La historia de la física es, en general, una historia de una confianza cada vez
mayor. Durante 300 años, la física se ha dedicado a observar y medir cómo funcionan
las cosas.

A principios del s. XVII, un italiano puso la bola en movimiento al dedicarse a


medir bolas en movimiento. Galileo también midió péndulos y dejó caer objetos de
distintos tamaños desde la torre inclinada de Pisa, para ver qué sucedía. Y, aunque
irritó al Papa —al parecer, sus ideas habían enfadado mucho a Dios— , la obra de
Galileo se convirtió en la roca sobre la que se erige la física moderna.

Después, a salvo de Papas iracundos, Isaac Newton fue más allá al abandonar las
bolas y pasarse a las manzanas. ¿Por qué, se preguntaba, siempre caían hacia abajo,
y no de lado o hacia arriba? En 1687 encontró la respuesta: era una fuerza, llamada
gravedad, que afectaba a las bolas y a las manzanas. Y a los planetas, haciendo que
trazasen órbitas predecibles alrededor del Sol.

En el siglo XIX, James Clerk Maxwell centró su atención en otros misterios.


Demostró cuál es la relación entre electricidad y magnetismo, que se pueden
combinar en una fuerza: el electromagnetismo. Y que la luz tenía partes eléctrica y
magnética, y viajaba en forma de ondas, como el agua.

La física estaba en racha. Los nuevos descubrimientos se basaban en los anteriores,


y algunos incluso tenían usos prácticos: las leyes de Newton predijeron la
existencia de Neptuno. El trabajo de Maxwell nos proporcionó la radio y la tv, y no
haya nada mucho más útil que eso. Parecía que los físicos habían logrado dominar el
universo; y lo único que quedaba era tapar los huecos restantes.

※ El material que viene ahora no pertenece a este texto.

(** * priceandeps: the column-block loader, the period aggregator and the
      growth calculator of [app.py]

    The script reads one wide CSV grid holding several companies side by
    side, cuts it into per-company frames, and for the company, the
    frequency and the year range picked in the sidebar computes the
    last-of-period table and the period-over-period growth table.

    The embedding follows [app.py] top to bottom.  What pandas does inside
    the calls the script makes ([dropna], [to_datetime], [to_numeric],
    [sort_values], [groupby(...).agg('last')], [pct_change], [replace]) is
    written out after the library's documented behaviour; what the library
    decides on text cells (which strings are dates, which are numbers) is a
    parameter of the development. *)

From Stdlib Require Import Ascii String.
From stdpp Require Import gmap strings list pretty.
From Stdlib Require Import ZArith Lia SpecFloat Sorted Permutation.

Local Open Scope Z_scope.

(** ** Python strings: [str.strip] *)

Module PyStr.

(** [str.isspace] on the code points below 256: TAB, LF, VT, FF, CR, the
    four separators FS GS RS US, SPACE, NEL and the no-break space. *)
Definition is_space (c : ascii) : bool :=
  let n := nat_of_ascii c in
  ((9 <=? n) && (n <=? 13) || (28 <=? n) && (n <=? 32)
   || (n =? 133) || (n =? 160))%nat.
(** * LocalWhisper: the Qwen3-ASR transcription server (scripts/transcribe.py)
      and the mel-spectrogram comparison script (scripts/compare_mel.py).

    A shallow embedding of the integer bookkeeping of the audio encoder, of
    the audio-embedding splice, of the quantization predicate, of the Hann
    windows and of the stdin/stdout request loop, with the properties the
    specification states about them. *)

From Stdlib Require Import ZArith List Bool Lia QArith Qround.
From Stdlib Require String Ascii.
From Stdlib Require Import Reals Lra.
From Stdlib Require PrimFloat.
Import ListNotations.

Set Default Goal Selector "!".

(* ===================================================================== *)
(** ** Shared helpers *)
(* ===================================================================== *)

Module Util.

Local Open Scope Z_scope.

(** Python's [enumerate]-style map: the function sees the index (a Python
    int) and the element. *)
Fixpoint mapi_from {A B : Type} (i : Z) (f : Z -> A -> B) (l : list A) : list B :=
  match l with
  | [] => []
  | x :: l' => f i x :: mapi_from (i + 1) f l'
  end.

Definition mapi {A B : Type} (f : Z -> A -> B) (l : list A) : list B :=
  mapi_from 0 f l.

(** [l[i]] for an index known to be in range; [d] out of range. *)
Definition nthZ {A : Type} (i : Z) (l : list A) (d : A) : A :=
  if i <? 0 then d else nth (Z.to_nat i) l d.

Definition sumZ (l : list Z) : Z := fold_right Z.add 0 l.

(** [max] of a non-empty array; numpy raises on an empty one. *)
Definition maxZ (l : list Z) : option Z :=
  match l with
  | [] => None
  | x :: l' => Some (fold_left Z.max l' x)
  end.

Definition lenZ {A : Type} (l : list A) : Z := Z.of_nat (List.length l).

Lemma length_mapi_from {A B : Type} (f : Z -> A -> B) (l : list A) (i : Z) :
  List.length (mapi_from i f l) = List.length l.
Proof.
  revert i. induction l as [|x l IH]; intros i; simpl; [reflexivity|].
  now rewrite IH.
Qed.

Lemma nth_error_mapi_from {A B : Type} (f : Z -> A -> B) (l : list A) (i : Z) (n : nat) :
  nth_error (mapi_from i f l) n = option_map (f (i + Z.of_nat n)) (nth_error l n).
Proof.
  revert i n. induction l as [|x l IH]; intros i n.
  - destruct n; reflexivity.
  - destruct n as [|n]; simpl.
    + now rewrite Z.add_0_r.
    + rewrite IH. do 2 f_equal. lia.
Qed.

Lemma nth_error_mapi {A B : Type} (f : Z -> A -> B) (l : list A) (n : nat) :
  nth_error (mapi f l) n = option_map (f (Z.of_nat n)) (nth_error l n).
Proof. unfold mapi. now rewrite nth_error_mapi_from. Qed.

Lemma sumZ_app (l1 l2 : list Z) : sumZ (l1 ++ l2) = sumZ l1 + sumZ l2.
Proof.
  induction l1 as [|x l1 IH]; simpl; [reflexivity|]. rewrite IH. lia.
Qed.

Lemma sumZ_repeat (c : Z) (n : nat) : sumZ (repeat c n) = Z.of_nat n * c.
Proof.
  induction n as [|n IH]; [reflexivity|].
  cbn [repeat sumZ fold_right]. fold (sumZ (repeat c n)). rewrite IH. lia.
Qed.

End Util.
(** ** Option valuation before expiration: Python's own floats

    The same two functions when the five arguments are Python [float]s.
    The operators between two Python floats are Python's: [/] raises
    [ZeroDivisionError] on a zero divisor and [**] raises
    [OverflowError] where the power is out of range; [+], [-] and [*]
    do not raise.  [np.log] and [np.sqrt] return numpy scalars, and an
    operator with a numpy operand is numpy's, which does not raise.
    [None] is an exception. *)

Module PyFloat.
Import Float64.

(** [x / y] on two Python floats. *)
Definition truediv (x y : float64) : option float64 :=
  if Float64.is_zero y then None else Some (fdiv x y).

Section Pricing.
Variable np_log : float64 -> float64.
Variable power : float64 -> float64 -> option float64.

Definition d1 (S X r stdev T : float64) : option float64 :=
  match truediv S X with
  | None => None
  | Some q =>
      match power stdev (of_int 2) with
      | None => None
      | Some sq =>
          Some (fdiv (fadd (np_log q)
                           (fmul (fadd r (fdiv sq (of_int 2))) T))
                     (fmul stdev (np_sqrt T)))
      end
  end.

Definition d2 (S X r stdev T : float64) : option float64 :=
  match truediv S X with
  | None => None
  | Some q =>
      match power stdev (of_int 2) with
      | None => None
      | Some sq =>
          Some (fdiv (fadd (np_log q)
                           (fmul (fsub r (fdiv sq (of_int 2))) T))
                     (fmul stdev (np_sqrt T)))
      end
  end.

End Pricing.

(** A power routine that raises as Python's does: on a finite base whose
    square is out of range. *)
Definition square_or_raise (x _ : float64) : option float64 :=
  if is_finite x && negb (is_finite (fmul x x)) then None
  else Some (fmul x x).

End PyFloat.

(** ** Axis limits in [graph_payoffs]

    The statements after the synthetic block fix the scale:
    [ax.set_xlim(0, max(S))], [yscale = payoff_df.max(axis=0).max()],
    [ax.set_ylim(-yscale, yscale)]. *)

Section Limits.
Context {A : Type} `{Num A}.
(* ===== verification/Prelude.v ===== *)
(** * SettleAgent in Rocq

    SettleAgent stands between autonomous agents and the tools they use.  An
    agent proposes an action inside a transaction; delegated authority, the
    organization's policies and an optional risk screen decide it; a human
    approves what needs approval; the tool runs; a chained and signed receipt
    records the outcome; uncertain outcomes are reconciled and failed
    transactions compensated.  This library models that core (the Go packages
    under src/internal) and proves what it guarantees, alone and under every
    interleaving of concurrent requests.

    ** How the program is modelled

    State.  [State.World] is the whole server: the memory store, the tool
    registry, the signer, the rate limiter, how many identifiers and clock
    ticks have been drawn, and a ghost trace of the calls of tools,
    compensators and reconcilers.

    Steps.  A method of MemoryStore holds the mutex for its whole body: it is
    one critical section, a function [M A := World -> A * World].  The service
    and the handlers call many methods and hold no lock in between: they are
    programs [prog A] whose nodes are critical sections ([let@]), with calls
    as [let!].  [run] executes a program alone; [Interleave.pool_step] runs
    any number of them interleaved, one critical section at a time.  Steps and
    programs are polymorphic in the state: a method of PGStore is a program
    over [PgDb.Pg], whose nodes are the statements it sends.  Pointers
    shared between the store and the service (AddAction, AppendReceipt) are
    the identifier or index of the cell, and each assignment through them is a
    step of its own.

    Environment.  What is not the program's is a parameter: the class
    [GoLib.Runtime] (identifiers, the clock, the order of range over a map,
    sort, SHA-256, float formatting, contexts) with the documented facts the
    proofs use as [GoLib.RuntimeLaws]; [Auth.Secrets] (bcrypt, random source);
    [Jev.JevEnv] (environment variables and the remote judge);
    [Api.UuidParse]; [Net.Net] (HTTP transport, URL parsing, DNS, the decoding
    of JSON answers, a session with an external database); [LocalKeys.Crypto]
    (ed25519 and AES-GCM) with [LocalKeys.CryptoLaws]; [Boot.SecretsLaws] of
    the random source and bcrypt; [PgDb.PgEnv] (the database server: which
    statements it refuses, the order of rows, its clock, what JSON columns
    make of a value) with [PgSim.PgLaws], [PgVault.PgJsonLaws],
    [PgArchive.PgConfigLaws] and [PgLog.PgAuditLaws], which say of JSON
    columns only that plain texts (ASCII without NUL), flags and integers come
    back;
    [Migrate.Migrations] (the embedded files and their effect).  [Demo]
    satisfies every law of the runtime, [LiveWitnesses] those of the keys,
    [PgWitnesses] those of the database, and [Scenario] is a concrete history
    the witnesses use.  What no documentation promises is not a law but a
    premise of the theorems that need it: [PgSim.Undisturbed] (during the run
    no statement is refused from outside the constraints of the schema, for a
    lost connection or a text Postgres does not take, and no result is cut
    off), [PgChain.StatementsApart] (each statement reads a later now()) and
    [PgLog.MicroClock] (each reading of the process's clock is of a later
    microsecond).  What happens without them is in the findings.

    Values.  int and int64 are Z with [wrap64] written out where the code can
    overflow, float64 is the standard library's binary64 ([SpecFloat]), time
    is nanoseconds since the epoch in UTC, strings are byte strings, maps are
    stdpp's gmap and values of type any are [GoLib.value].

    ** Files, and what they model

    - this file: record update, tactics, generic lemmas.
    - [GoLib], [Json]: the parts of Go's library the program uses and
      encoding/json's encoder; [Demo]: a runtime that satisfies the laws.
    - [Domain] (domain.go), [Transactions] (statemachine.go), [Policies]
      (engine.go), [Receipts] (chain.go), [Registry] (executor.go).
    - [MemState], [State], [Store], [StoreSecrets]: store/memory.go, every
      method; [Encoding]: the hexadecimal and base64 codecs.
      [PolicySets], [StoreSpec], [ReceiptChain], [ReceiptTamper]: the store's
      theorems.
    - [StoreModel] (store.go): the contract of the Store interface as an
      abstract machine over a ledger; [StoreContract]: the class of its
      implementations and what follows for each of them; [MemRefine]: the
      memory store is one.  [VaultModel]: the other half of the contract, the
      keys, tokens, secrets and servers, as a vault beside the ledger;
      [MemVault]: the memory store keeps it.  [ArchiveModel]: the third part,
      receipts and configurations, as an archive; [MemArchive]: the memory
      store keeps that too.  [LogModel]: the fourth, the audit trail, as a log;
      [MemLog].
    - [PgDb]: the tables of internal/store/migrations, statements and
      transactions; [PgStore], [PgSecrets]: store/postgres.go, every method;
      [PgSim]: the simulation relation and the symbolic execution of
      statements; [PgRefine]: the Postgres store implements the contract;
      [PgVault]: and keeps the vault; [PgChain]: its receipt chain;
      [PgArchive]: the archive; [PgLog]: the log; [Migrate]:
      store/migrate.go.
    - [Auth], [AuthSpec]: auth.go.  [Authority]: gateway/authority.go.
      [Jev]: jev.go and the verdict of gateway/risk.go.
    - [Gateway]: gateway/service.go, risk.go, simulate.go; [GatewaySpec],
      [ProposalSpec], [ExecutionSpec]: what its operations do run alone.
    - [Net]: what the clients of remote services see of the outside world;
      [LocalKeys]: keys/keys.go; [Integrations] (stripe.go, github.go) and
      [Upstream] (http.go, postgres.go, mcp.go, real.go): the live tool
      handlers of internal/integrations; [UrlText], [IntegrationSpec]: what
      they may send, and what they report.
    - [Api]: api/server.go, grants.go, policies.go, reconcile.go,
      transactions.go; [ApiMcp]: api/mcp.go, api/integrations.go and the
      handler of each route; [Mux]: the table of patterns in server.go and the
      ServeMux that reads it; [Handler]: api/cors.go, observe/observe.go and
      the chain of middlewares, a whole HTTP request; [ApiSpec], [ApprovalSpec], [McpSpec]: who may do what, what a
      human decision does, what registering an upstream server does;
      [MuteSpec]: which requests reach a tool at all, and the proxied call;
      [IntegrationFlow]: from the operator's configuration to the handlers.
    - [Interleave]: the concurrent semantics and a rely-guarantee logic [wp]
      for it; [Safety]: the invariant [inv] and the relation [mono] no step
      breaks; [SafetySteps], [SafetyRules], [SafetyRules2]: one rule per
      critical section; [SafetyOps], [SafetyApi], [SafetyServer]: every
      operation and every route keeps them; [Authorization]: the theorems that
      follow for all reachable states.  [References]: the same clients keep the
      references between agents, transactions, actions, approvals, receipts,
      grants and credentials, by a rely-guarantee logic without ownership.
    - [AnyStore]: Commit and the decision of an approval as programs over the
      calls of the Store interface, proved on every store that keeps the
      contract.
    - [Serial]: the worlds of a server that serves its requests one after
      another; there a tool is called at most once per idempotency key, which
      [Findings] shows to fail under concurrency.
    - [Boot], [PgBoot]: apps/api/main.go up to the moment the server listens,
      on the memory store and on a database.
    - [Scenario]: a concrete history.
    - [Witnesses], [LiveWitnesses], [PgWitnesses], [AnyStoreWitnesses]: the
      theorems at concrete inputs; [Findings]: concrete runs that show what the program does not
      guarantee.

    ** What the theorems show

    Reachable states ([Authorization]): no tool is executed for an action
    that was not allowed or approved, denial is final, statuses and receipts
    tell the truth, idempotency keys are unique, references resolve, the
    receipt chain verifies, history is append-only; one request at a time,
    execution happens at most once ([Serial]).  Operations alone: the full outcome of proposing,
    executing, reconciling, deciding an approval, committing, compensating and
    simulating.  Components: authentication is exact and gates every handler,
    agents cannot use operator routes or act as others, authority and policy
    evaluation are sound and complete, the screen fails closed, store reads
    are scoped to the tenant, policy activation is exclusive, the rate limit
    holds, the receipt chain commits to the history (or exhibits a SHA-256
    collision), issued signatures verify.  Integrations: credentials are handed
    to the client for their own provider only, http.request and postgres.query
    pass their gates or send nothing, silence is reported as uncertain; but
    the HTTP client follows redirects ([Net.client_do]), and where they lead
    nothing checks.  The reconciler
    confirms on evidence, a stored credential is what a handler reads, and a
    boot ends in a state all of the above holds in.  The two stores: each
    refines the contract of the interface, so what the contract implies holds
    of both, and what they seal they open: a revoked key stays revoked, a
    secret is read as it was written; receipts are listed as they were appended
    and signed and form chains that verify, as long as the appends to a database
    do not overlap and its now() increases; the audit trail returns what was
    emitted, newest first on a clock that moves.  All of this is said of a
    database while it is undisturbed, of calls that are admissible
    ([StoreModel.admissible]: what they refer to exists, identifiers are well
    formed, what is kept as JSON is plain), and with a key provider that opens
    what it sealed.  On both stores Commit and the decision of an approval are
    exact.  Migrations are applied once and in order, and a boot seeds an empty
    database only.  The server from the outside: a request reaches the most specific route that matches it, a
    preflight changes nothing, and without a credential only the health check
    and the API description answer.

    Loops are structural recursions on the lists they range over, so no fuel
    is needed anywhere; the loop of [Net.client_do] counts the redirects
    net/http follows by default.

    ** What is not modelled

    The bytes of HTTP: a request is its method, escaped path, query, headers
    and the body as each decoder leaves it, a response its status and value,
    the headers of the middlewares included and Content-Type not; CONNECT
    requests and the locations of the redirects the server itself answers with.
    What net/http copies of headers to a redirected request is a parameter.
    The client of the remote judge (jev.go) is the reply it gets.  Spans of the
    tracer (they change no state), listening, signals and shutdown, the
    dashboard and the SDKs.
    SQL as a language: a statement is its effect on the tables, and a
    transaction is one step whose failed commit rolls back (no isolation
    anomalies inside it; the statements outside transactions do interleave).
    Close and Pool of the Postgres store.  The gateway and the handlers run on
    the memory store; for the Postgres store it is the contract of the
    interface that is proved, and on it Commit and the decision of an approval.
    A context that is cancelled in the middle of an operation is seen by tool
    handlers only, as in the code. *)

From stdpp Require Export base tactics gmap strings list pretty sorting.
From Stdlib Require Export ZArith Lia.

Pero, a principios de s. XX, los huecos eran cada vez mayores. Y los nuevos
descubrimientos no se basaban en los antiguos. Cosas como los rayos X y la
radiactividad eran simplemente raras, en sentido negativo. No todo iba bien en el
mundo de la física. El destacado científico Lord Kelvin veía oscuros nubarrones que
se cernían sobre la física.

Entonces, en 1905, un técnico de patentes de Suiza desencadenó toda una tormenta.


Albert Einstein, de 26 años, se salió del guion. Primero, afirmó que la luz es un
tipo de onda, pero que también toma la forma de paquetes, o partículas. Ese mismo
año, publicó su famosa ecuación, E = mc^2, que afirma que la masa y la energía son
equivalentes. Y por si eso fuera poco, publicó también los asombrosos resultados de
un experimento mental. Agárrense la cabeza.

Empieza suponiendo que la velocidad de la luz en el vacío es constante. Imaginemos


que alguien ve una nave volando a toda velocidad. Lo que verían sería que los
relojes en la nave marcan el tiempo más despacio que su propio reloj; y que la
longitud de la nave disminuiría. Pero, para los astronautas en su interior, todo
sería normal. Einstein decía que el tiempo y el espacio podían cambiar, que son
relativos en función de quién los observa. Esto es la relatividad especial.

Puede que fuese especial, pero no era suficiente. Albert no había hecho más que
empezar. A continuación, demostró que las bolas y las manzanas no eran las únicas
cosas sujetas a la gravedad. La luz, el tiempo y el espacio también se veían
afectados. La gravedad ralentiza el tiempo y curva el espacio. Cuanto más intensa
es, más se curva el espacio y más se desvía la luz. Einstein lo denominó
«relatividad general».

Sus ideas hicieron que la física tradicional saltase por los aires. Abrió la puerta
al extraño mundo de la cuántica, donde los gatos pueden estar vivos y muertos,
donde Dios juega a los dados, y donde todo es incierto.